▸ Dataset records:
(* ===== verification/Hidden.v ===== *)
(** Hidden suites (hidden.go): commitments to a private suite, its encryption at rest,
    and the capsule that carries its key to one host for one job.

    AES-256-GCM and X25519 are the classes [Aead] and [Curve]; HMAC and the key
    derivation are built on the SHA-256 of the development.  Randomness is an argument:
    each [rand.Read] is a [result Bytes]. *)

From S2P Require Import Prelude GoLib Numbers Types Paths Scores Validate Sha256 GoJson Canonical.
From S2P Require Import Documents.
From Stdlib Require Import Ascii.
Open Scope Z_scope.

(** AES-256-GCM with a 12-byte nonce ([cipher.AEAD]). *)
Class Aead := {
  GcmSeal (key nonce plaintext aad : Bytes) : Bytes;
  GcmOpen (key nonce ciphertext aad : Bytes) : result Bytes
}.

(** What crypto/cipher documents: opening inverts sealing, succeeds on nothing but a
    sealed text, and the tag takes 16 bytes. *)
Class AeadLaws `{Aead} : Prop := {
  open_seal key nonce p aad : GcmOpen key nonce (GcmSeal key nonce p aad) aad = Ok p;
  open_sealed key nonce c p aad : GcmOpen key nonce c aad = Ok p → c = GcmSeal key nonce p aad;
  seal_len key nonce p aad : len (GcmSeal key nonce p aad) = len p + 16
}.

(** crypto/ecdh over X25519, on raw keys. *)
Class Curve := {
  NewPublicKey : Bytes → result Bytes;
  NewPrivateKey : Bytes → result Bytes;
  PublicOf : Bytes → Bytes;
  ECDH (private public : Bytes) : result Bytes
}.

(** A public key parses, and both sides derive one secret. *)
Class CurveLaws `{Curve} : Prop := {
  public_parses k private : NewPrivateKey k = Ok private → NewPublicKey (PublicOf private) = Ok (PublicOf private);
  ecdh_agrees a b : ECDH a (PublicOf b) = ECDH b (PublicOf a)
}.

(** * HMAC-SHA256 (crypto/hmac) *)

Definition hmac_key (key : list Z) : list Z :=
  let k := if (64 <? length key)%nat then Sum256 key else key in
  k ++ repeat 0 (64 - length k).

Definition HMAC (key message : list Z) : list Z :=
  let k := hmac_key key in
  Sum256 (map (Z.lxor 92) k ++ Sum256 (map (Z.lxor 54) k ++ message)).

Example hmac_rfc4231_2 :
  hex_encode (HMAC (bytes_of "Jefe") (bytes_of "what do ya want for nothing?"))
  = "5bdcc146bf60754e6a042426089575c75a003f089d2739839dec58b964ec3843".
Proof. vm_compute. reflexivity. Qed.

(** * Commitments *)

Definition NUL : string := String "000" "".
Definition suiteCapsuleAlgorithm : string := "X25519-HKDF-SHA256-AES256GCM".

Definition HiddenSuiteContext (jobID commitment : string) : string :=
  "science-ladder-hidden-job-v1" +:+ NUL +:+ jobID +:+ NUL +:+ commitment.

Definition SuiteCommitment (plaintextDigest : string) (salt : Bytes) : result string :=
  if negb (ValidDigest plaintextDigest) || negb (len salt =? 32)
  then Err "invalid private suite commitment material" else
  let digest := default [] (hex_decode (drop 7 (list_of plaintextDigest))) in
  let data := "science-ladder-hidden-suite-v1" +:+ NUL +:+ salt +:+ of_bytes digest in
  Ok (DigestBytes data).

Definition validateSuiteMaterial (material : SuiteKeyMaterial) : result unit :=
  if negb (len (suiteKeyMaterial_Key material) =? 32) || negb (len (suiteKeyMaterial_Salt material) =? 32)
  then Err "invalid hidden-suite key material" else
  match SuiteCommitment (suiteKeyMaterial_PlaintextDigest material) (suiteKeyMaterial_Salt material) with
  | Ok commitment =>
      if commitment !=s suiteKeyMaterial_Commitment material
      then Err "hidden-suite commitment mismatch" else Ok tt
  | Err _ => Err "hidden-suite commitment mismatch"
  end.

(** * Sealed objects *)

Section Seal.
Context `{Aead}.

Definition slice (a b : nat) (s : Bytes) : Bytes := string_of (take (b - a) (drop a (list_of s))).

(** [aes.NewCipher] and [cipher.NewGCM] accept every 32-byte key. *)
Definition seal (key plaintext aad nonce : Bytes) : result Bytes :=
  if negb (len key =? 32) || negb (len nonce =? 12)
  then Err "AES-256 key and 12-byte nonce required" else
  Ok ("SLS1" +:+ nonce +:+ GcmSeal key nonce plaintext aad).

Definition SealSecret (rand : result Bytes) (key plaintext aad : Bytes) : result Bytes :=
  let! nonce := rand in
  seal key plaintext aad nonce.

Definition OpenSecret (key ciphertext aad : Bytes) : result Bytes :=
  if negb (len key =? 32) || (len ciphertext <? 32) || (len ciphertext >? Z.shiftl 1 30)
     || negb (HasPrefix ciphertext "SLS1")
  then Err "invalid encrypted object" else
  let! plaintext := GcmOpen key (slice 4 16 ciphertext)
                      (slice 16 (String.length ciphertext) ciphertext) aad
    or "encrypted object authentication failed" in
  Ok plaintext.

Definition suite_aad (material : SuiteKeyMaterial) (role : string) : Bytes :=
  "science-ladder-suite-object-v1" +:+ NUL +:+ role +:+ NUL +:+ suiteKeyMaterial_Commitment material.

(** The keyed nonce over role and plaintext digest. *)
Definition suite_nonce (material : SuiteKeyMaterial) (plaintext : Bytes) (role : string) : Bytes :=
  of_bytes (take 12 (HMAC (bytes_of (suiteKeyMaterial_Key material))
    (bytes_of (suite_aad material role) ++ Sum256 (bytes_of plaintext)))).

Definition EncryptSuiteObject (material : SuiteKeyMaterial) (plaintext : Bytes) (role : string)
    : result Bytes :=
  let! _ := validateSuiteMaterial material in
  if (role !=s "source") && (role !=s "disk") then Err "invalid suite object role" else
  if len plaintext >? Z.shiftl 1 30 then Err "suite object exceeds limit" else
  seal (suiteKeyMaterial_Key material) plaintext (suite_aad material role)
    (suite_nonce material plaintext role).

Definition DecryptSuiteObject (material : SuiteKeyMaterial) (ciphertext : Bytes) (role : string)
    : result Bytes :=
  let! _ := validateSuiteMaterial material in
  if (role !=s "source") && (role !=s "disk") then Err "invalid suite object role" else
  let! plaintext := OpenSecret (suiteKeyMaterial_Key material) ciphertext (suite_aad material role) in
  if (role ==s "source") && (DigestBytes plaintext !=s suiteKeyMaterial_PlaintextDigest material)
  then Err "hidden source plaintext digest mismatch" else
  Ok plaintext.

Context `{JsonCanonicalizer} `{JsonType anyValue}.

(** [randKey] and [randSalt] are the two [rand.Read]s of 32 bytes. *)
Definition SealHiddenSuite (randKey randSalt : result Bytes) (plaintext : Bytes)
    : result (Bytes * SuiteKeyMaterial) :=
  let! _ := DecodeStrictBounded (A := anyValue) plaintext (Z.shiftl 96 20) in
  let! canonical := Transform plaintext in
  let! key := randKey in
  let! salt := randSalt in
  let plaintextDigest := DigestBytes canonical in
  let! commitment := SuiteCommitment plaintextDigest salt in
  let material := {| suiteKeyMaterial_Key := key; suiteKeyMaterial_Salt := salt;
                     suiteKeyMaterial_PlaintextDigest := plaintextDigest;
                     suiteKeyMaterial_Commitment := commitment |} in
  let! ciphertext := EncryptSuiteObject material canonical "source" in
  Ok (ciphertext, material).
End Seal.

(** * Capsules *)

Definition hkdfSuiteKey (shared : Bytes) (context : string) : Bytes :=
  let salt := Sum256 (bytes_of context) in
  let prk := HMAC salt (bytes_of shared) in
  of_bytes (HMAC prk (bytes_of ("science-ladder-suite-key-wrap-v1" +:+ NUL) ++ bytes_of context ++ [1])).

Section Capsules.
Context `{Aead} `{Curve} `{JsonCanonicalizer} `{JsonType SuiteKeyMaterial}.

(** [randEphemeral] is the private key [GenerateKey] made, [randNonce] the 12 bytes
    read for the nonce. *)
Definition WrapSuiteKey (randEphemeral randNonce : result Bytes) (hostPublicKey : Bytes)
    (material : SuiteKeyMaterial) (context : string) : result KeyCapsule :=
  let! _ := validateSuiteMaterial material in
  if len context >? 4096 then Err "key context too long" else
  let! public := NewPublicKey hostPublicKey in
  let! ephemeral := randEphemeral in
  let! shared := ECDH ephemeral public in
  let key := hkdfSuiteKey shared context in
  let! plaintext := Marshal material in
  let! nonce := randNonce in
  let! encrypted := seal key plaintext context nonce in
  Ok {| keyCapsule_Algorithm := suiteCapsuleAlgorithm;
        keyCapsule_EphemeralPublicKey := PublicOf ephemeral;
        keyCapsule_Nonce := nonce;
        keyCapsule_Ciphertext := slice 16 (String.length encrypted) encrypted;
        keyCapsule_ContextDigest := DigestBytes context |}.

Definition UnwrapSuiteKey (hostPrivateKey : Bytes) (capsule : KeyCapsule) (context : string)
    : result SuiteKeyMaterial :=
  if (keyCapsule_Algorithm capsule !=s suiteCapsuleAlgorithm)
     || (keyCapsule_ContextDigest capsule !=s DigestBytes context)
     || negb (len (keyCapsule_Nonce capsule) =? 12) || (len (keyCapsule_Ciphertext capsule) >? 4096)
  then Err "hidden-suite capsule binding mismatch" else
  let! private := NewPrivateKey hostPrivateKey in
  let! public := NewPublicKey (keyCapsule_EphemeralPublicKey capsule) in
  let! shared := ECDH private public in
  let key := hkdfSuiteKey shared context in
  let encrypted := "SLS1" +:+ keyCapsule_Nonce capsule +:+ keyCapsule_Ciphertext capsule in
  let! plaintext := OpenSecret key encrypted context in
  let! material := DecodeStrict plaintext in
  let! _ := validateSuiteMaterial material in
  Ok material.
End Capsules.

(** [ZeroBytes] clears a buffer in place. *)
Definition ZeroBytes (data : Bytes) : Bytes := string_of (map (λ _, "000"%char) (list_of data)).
==
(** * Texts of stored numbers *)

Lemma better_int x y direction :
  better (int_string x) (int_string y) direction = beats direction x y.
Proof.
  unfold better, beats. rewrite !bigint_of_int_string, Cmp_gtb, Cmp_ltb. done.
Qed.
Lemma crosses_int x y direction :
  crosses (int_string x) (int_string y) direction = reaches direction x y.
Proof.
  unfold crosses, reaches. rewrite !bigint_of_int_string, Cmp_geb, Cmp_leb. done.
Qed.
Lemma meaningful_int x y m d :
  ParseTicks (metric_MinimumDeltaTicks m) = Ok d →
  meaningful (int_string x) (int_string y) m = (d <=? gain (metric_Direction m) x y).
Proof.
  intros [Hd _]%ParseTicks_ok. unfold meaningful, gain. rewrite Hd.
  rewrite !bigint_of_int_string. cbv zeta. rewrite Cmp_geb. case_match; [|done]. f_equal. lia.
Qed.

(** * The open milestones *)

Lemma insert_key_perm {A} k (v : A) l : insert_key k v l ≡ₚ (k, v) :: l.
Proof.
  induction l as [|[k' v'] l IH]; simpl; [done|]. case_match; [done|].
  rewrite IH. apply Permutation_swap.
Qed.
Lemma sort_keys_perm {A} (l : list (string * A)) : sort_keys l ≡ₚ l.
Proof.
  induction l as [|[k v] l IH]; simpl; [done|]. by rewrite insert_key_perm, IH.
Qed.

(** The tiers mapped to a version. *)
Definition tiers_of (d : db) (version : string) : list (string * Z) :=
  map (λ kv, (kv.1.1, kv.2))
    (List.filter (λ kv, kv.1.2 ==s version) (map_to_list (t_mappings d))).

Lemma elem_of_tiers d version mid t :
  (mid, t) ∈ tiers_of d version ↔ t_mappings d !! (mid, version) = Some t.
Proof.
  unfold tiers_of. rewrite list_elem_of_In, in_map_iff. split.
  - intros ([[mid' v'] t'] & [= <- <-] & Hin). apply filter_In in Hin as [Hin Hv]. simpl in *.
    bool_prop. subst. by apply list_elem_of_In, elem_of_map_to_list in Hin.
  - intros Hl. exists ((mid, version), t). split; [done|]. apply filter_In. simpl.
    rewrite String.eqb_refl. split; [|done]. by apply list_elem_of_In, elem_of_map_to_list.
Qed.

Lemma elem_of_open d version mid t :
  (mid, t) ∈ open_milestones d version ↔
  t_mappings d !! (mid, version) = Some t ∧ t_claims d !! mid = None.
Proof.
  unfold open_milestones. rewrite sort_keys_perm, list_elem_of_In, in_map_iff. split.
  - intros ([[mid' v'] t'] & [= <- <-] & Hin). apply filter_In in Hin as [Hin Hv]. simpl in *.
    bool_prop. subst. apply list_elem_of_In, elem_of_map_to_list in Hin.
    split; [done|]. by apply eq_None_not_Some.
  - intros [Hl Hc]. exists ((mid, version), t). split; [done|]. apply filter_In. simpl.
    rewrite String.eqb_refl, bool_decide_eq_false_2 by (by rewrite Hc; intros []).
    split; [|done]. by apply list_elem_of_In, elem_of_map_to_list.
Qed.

▸ What is being asked:
In the material above, locate the line containing "negb (HasPrefix ciphertext" and the line containing "let! plaintext := OpenSecret (suiteKeyMaterial_Key". Transcribe exactly those two lines and every line between them, and nothing more.

▸ Answer to this task:
     || negb (HasPrefix ciphertext "SLS1")
  then Err "invalid encrypted object" else
  let! plaintext := GcmOpen key (slice 4 16 ciphertext)
                      (slice 16 (String.length ciphertext) ciphertext) aad
    or "encrypted object authentication failed" in
  Ok plaintext.

Definition suite_aad (material : SuiteKeyMaterial) (role : string) : Bytes :=
  "science-ladder-suite-object-v1" +:+ NUL +:+ role +:+ NUL +:+ suiteKeyMaterial_Commitment material.

(** The keyed nonce over role and plaintext digest. *)
Definition suite_nonce (material : SuiteKeyMaterial) (plaintext : Bytes) (role : string) : Bytes :=
  of_bytes (take 12 (HMAC (bytes_of (suiteKeyMaterial_Key material))
    (bytes_of (suite_aad material role) ++ Sum256 (bytes_of plaintext)))).

Definition EncryptSuiteObject (material : SuiteKeyMaterial) (plaintext : Bytes) (role : string)
    : result Bytes :=
  let! _ := validateSuiteMaterial material in
  if (role !=s "source") && (role !=s "disk") then Err "invalid suite object role" else
  if len plaintext >? Z.shiftl 1 30 then Err "suite object exceeds limit" else
  seal (suiteKeyMaterial_Key material) plaintext (suite_aad material role)
    (suite_nonce material plaintext role).

Definition DecryptSuiteObject (material : SuiteKeyMaterial) (ciphertext : Bytes) (role : string)
    : result Bytes :=
  let! _ := validateSuiteMaterial material in
  if (role !=s "source") && (role !=s "disk") then Err "invalid suite object role" else
  let! plaintext := OpenSecret (suiteKeyMaterial_Key material) ciphertext (suite_aad material role) in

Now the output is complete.